Ao olhar os postais encontro referências visuais de vários momentos vividos e sonhados em locais que me são gratos, que vivi com os meus pais e outros familiares já desaparecidos. Hoje acho que foi uma boa ideia em os ter guardado e, quase inconscientemente, organizei-os por temas, ou seja, animais, paisagens, os mais antigos, de humor, flores, enfim, acabei por criar um museu visual pessoal, que mais tarde os meterei nos respectivos álbuns. Nesta época, quem recebia destes postais, guardava-os invariavelmente em álbuns mais ou menos luxuosos, conforme o gosto ou as possibilidades de cada um. Em quase todas as casas das pessoas com quem mantínhamos relações, e por onde passei a minha meninice, havia belos álbuns de postais ilustrados, que fizeram o encanto de muitas das minhas tardes em casa de amigos dos meus pais. Talvez esta minha apetência em coleccioná-los venha da vontade em ter esses álbuns. Postal da Guiné - Bissau onde os meus dois irmãos foram parar na altura da guerra colonial. Tenho imensos, e, no verso, estão escritos pedaços de ansiedade, medos disfarçados, conversas banais de acontecimentos do dia a dia deles, onde a morte pairava a cada momento.

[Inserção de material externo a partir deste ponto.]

(** [name in os.listdir(d)]: a directory lists the plain names of what it
    holds. *)
Definition plain_name (name : string) : bool :=
  negb (String.eqb name "") && negb (String.eqb name ".")
  && negb (String.eqb name "..") && str.all (λ c, negb (Ascii.eqb c "/")) name.
Definition listed (d name : string) (fs : filesystem) : bool :=
  plain_name name && exists_ (os_path.join d name) fs.

(** [p] itself or a path below it. *)
Definition within (root p : string) : bool :=
  String.eqb p root || str.startswith p (root +:+ "/").

(** [shutil.rmtree(root)] *)
Definition rmtree (root : string) : py filesystem unit :=
  modify (λ fs,
    {| files := filter (λ kv, within root kv.1 = false) (files fs);
       dirs := filter (λ d, within root d = false) (dirs fs) |}).

End os.

(** ** What the updater imports and what the host provides *)

Record environment : Type := {
  (** [json.load] on the text of a file; [None] when it raises [ValueError] *)
  json_load : string → option pyval;
  (** the text that [json.dump] writes *)
  json_dump : pyval → string;
  (** [appdirs.user_data_dir] *)
  user_data_dir : string → string;
  (** [platform.system()] *)
  platform_system : string;
  (** [os.getenv] *)
  getenv : string → option string;
  (** [sys.executable] and [hasattr(sys, 'real_prefix')] *)
  sys_executable : string;
  sys_real_prefix : bool;
  (** [packaging.version.Version]: the parsed versions, [None] when the
      constructor raises [InvalidVersion]; [v.is_prerelease]; [a > b] *)
  version : Type;
  parse_version : string → option version;
  is_prerelease : version → bool;
  version_gt : version → version → bool;
}.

Muitos dos postais, não condizem com a realidade. São, por vezes, uma realidade recriada, como uma invenção de situações e paisagens. Merecem atenção e carinho, não só pelo que têm de curioso, como pelo seu valor documental para o futuro.
Por vezes, abro o envelope onde tenho um molhinho, aqui em Macau, e passo algum tempo a examiná-los. Não deixo de sorrir ao observar as "poses" das modelos, ou as paisagens de algumas cidades, que hoje já nem são uma sombra do que eram. Os postais são uma forma de memória, e, como todas as memórias, uns mais bonitos que outros.
Das viagens que faço trago sempre vários postais: dos museus, pintura, desenho, poesia, poesia visual, animais, arquitectura, paisagens...
Guardo também muitos deles de locais que passei em Portugal outros, comprei porque achei bonitos:, Lisboa, Sintra, Setúbal, Sesimbra, Lagos, Águeda, Porto, Gouveia, Serra da Estrela, Viseu, Guarda, Coimbra, Madrid, Sevilha, Barcelona, Londres, Paris, e depois de começar a viver em Macau, vou comprando os de várias cidades. Nestas viagens cheias de bons momentos, ao olhar para os postais, elas ficam para sempre na nossa memória afectiva. E os postais também são uma pequena parte dessa alegria. O estilo "arte nova" foi dominante em várias séries de postais de edição limitada, desde o ano de 1890 até 1906.
É interessante ter vários tipos de postais de arte, quer de pintura, de artesanato ou mesmo de vestes tradicionais de vários países, incluindo o nosso. Ou... aprender com eles, como por exemplo, de acordo com este postal inglês, as áreas destinadas a banhos obedeciam a uma espécie de apartheid: meninas para um lado, meninos para outro. (pode ler-se no letreiro nas costas da banhista: "mixed bathing not allowed")
E, porque conhecemos – como não? – o infinito poder da saudade, outorgamos também aos postais esse condão mágico de, como uma certa madalena, acordar sensações e lembranças em cada um de nós. Revelar-nos portanto.
Coleccionar postais é um acto de prazer, aprendizado e de memória, que podem ser passados aos nossos descendentes, como uma herança do passado e das nossas raizes.